_Work to complete_: In the records below, the line with "(** When no" opens the range and the line with "assert (wrap64 (i" closes it; print that range exactly and nothing else.

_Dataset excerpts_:
——

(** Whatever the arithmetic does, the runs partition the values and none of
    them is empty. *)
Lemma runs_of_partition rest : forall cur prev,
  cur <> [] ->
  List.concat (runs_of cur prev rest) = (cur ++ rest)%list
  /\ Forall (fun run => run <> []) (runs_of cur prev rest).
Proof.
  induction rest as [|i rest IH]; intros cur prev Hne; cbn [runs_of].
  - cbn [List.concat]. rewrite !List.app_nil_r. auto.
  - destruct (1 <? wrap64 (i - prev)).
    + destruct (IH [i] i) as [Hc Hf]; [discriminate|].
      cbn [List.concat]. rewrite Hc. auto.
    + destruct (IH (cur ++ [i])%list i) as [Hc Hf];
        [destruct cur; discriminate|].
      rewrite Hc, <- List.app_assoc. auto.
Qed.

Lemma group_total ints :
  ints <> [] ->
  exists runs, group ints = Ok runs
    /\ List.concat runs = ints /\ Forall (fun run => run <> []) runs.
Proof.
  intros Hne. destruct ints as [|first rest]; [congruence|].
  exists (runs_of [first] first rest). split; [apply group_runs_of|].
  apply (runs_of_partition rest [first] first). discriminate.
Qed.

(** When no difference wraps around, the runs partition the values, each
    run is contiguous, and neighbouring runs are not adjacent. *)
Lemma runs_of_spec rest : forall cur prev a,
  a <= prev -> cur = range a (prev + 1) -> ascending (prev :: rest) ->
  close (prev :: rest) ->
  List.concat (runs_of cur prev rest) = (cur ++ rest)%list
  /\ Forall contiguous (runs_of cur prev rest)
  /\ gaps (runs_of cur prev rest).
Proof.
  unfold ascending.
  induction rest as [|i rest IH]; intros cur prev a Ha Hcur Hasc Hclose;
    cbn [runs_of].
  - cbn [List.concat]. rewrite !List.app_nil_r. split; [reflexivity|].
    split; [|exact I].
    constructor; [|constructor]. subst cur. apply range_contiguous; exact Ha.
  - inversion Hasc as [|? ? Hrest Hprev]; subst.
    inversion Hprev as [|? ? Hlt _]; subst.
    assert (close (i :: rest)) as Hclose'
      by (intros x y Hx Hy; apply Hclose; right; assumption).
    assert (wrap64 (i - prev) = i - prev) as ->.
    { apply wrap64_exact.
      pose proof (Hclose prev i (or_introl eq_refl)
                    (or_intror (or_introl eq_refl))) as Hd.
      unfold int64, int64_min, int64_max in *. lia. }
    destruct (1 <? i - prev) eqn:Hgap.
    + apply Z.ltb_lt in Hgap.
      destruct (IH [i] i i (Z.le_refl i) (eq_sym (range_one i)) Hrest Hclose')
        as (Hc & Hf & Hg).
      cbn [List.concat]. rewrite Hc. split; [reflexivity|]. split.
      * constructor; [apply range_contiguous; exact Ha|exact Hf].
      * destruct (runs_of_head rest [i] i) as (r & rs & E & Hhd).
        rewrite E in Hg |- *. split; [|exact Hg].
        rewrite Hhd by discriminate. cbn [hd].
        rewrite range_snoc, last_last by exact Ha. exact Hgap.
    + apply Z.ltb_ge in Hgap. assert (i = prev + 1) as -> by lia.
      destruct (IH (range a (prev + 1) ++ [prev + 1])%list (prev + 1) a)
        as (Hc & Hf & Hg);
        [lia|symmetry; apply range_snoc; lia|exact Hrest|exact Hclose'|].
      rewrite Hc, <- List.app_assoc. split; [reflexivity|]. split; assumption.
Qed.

——

_Exercise answer_:
(** When no difference wraps around, the runs partition the values, each
    run is contiguous, and neighbouring runs are not adjacent. *)
Lemma runs_of_spec rest : forall cur prev a,
  a <= prev -> cur = range a (prev + 1) -> ascending (prev :: rest) ->
  close (prev :: rest) ->
  List.concat (runs_of cur prev rest) = (cur ++ rest)%list
  /\ Forall contiguous (runs_of cur prev rest)
  /\ gaps (runs_of cur prev rest).
Proof.
  unfold ascending.
  induction rest as [|i rest IH]; intros cur prev a Ha Hcur Hasc Hclose;
    cbn [runs_of].
  - cbn [List.concat]. rewrite !List.app_nil_r. split; [reflexivity|].
    split; [|exact I].
    constructor; [|constructor]. subst cur. apply range_contiguous; exact Ha.
  - inversion Hasc as [|? ? Hrest Hprev]; subst.
    inversion Hprev as [|? ? Hlt _]; subst.
    assert (close (i :: rest)) as Hclose'
      by (intros x y Hx Hy; apply Hclose; right; assumption).
    assert (wrap64 (i - prev) = i - prev) as ->.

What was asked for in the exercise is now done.